PROVIDED RECORDS =>
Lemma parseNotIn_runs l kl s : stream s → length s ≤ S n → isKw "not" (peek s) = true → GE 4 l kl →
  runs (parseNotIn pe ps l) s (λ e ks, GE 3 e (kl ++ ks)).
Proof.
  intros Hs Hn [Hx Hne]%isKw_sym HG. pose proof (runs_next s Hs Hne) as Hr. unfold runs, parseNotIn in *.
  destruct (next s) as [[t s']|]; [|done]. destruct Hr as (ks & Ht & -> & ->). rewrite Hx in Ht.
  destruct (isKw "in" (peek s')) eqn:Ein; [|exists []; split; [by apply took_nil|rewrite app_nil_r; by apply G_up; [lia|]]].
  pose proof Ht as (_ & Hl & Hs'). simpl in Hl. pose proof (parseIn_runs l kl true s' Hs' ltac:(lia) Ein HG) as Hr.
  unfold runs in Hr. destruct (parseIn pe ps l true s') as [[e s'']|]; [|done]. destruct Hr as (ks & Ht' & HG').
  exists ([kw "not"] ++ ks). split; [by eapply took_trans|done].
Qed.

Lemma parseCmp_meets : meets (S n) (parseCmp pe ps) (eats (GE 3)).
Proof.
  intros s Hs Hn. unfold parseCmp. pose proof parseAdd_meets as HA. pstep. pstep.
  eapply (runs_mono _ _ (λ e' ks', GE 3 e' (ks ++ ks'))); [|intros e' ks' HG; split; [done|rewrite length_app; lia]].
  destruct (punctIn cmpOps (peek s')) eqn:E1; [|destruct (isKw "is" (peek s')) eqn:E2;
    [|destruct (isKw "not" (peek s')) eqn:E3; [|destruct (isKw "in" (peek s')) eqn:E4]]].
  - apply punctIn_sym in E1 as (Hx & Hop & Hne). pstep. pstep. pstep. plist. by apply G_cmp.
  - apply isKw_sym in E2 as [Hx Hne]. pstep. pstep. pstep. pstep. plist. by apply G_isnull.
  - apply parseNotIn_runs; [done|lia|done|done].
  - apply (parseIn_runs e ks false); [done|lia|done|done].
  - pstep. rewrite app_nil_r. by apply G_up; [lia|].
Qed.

WHAT TO DO => Would you transcribe every entry exactly?

RESPONSE TO THIS EXERCISE =>
Lemma parseNotIn_runs l kl s : stream s → length s ≤ S n → isKw "not" (peek s) = true → GE 4 l kl →
  runs (parseNotIn pe ps l) s (λ e ks, GE 3 e (kl ++ ks)).
Proof.
  intros Hs Hn [Hx Hne]%isKw_sym HG. pose proof (runs_next s Hs Hne) as Hr. unfold runs, parseNotIn in *.
  destruct (next s) as [[t s']|]; [|done]. destruct Hr as (ks & Ht & -> & ->). rewrite Hx in Ht.
  destruct (isKw "in" (peek s')) eqn:Ein; [|exists []; split; [by apply took_nil|rewrite app_nil_r; by apply G_up; [lia|]]].
  pose proof Ht as (_ & Hl & Hs'). simpl in Hl. pose proof (parseIn_runs l kl true s' Hs' ltac:(lia) Ein HG) as Hr.
  unfold runs in Hr. destruct (parseIn pe ps l true s') as [[e s'']|]; [|done]. destruct Hr as (ks & Ht' & HG').
  exists ([kw "not"] ++ ks). split; [by eapply took_trans|done].
Qed.

Lemma parseCmp_meets : meets (S n) (parseCmp pe ps) (eats (GE 3)).
Proof.
  intros s Hs Hn. unfold parseCmp. pose proof parseAdd_meets as HA. pstep. pstep.
  eapply (runs_mono _ _ (λ e' ks', GE 3 e' (ks ++ ks'))); [|intros e' ks' HG; split; [done|rewrite length_app; lia]].
  destruct (punctIn cmpOps (peek s')) eqn:E1; [|destruct (isKw "is" (peek s')) eqn:E2;
    [|destruct (isKw "not" (peek s')) eqn:E3; [|destruct (isKw "in" (peek s')) eqn:E4]]].
  - apply punctIn_sym in E1 as (Hx & Hop & Hne). pstep. pstep. pstep. plist. by apply G_cmp.
  - apply isKw_sym in E2 as [Hx Hne]. pstep. pstep. pstep. pstep. plist. by apply G_isnull.
  - apply parseNotIn_runs; [done|lia|done|done].
  - apply (parseIn_runs e ks false); [done|lia|done|done].
  - pstep. rewrite app_nil_r. by apply G_up; [lia|].
Qed.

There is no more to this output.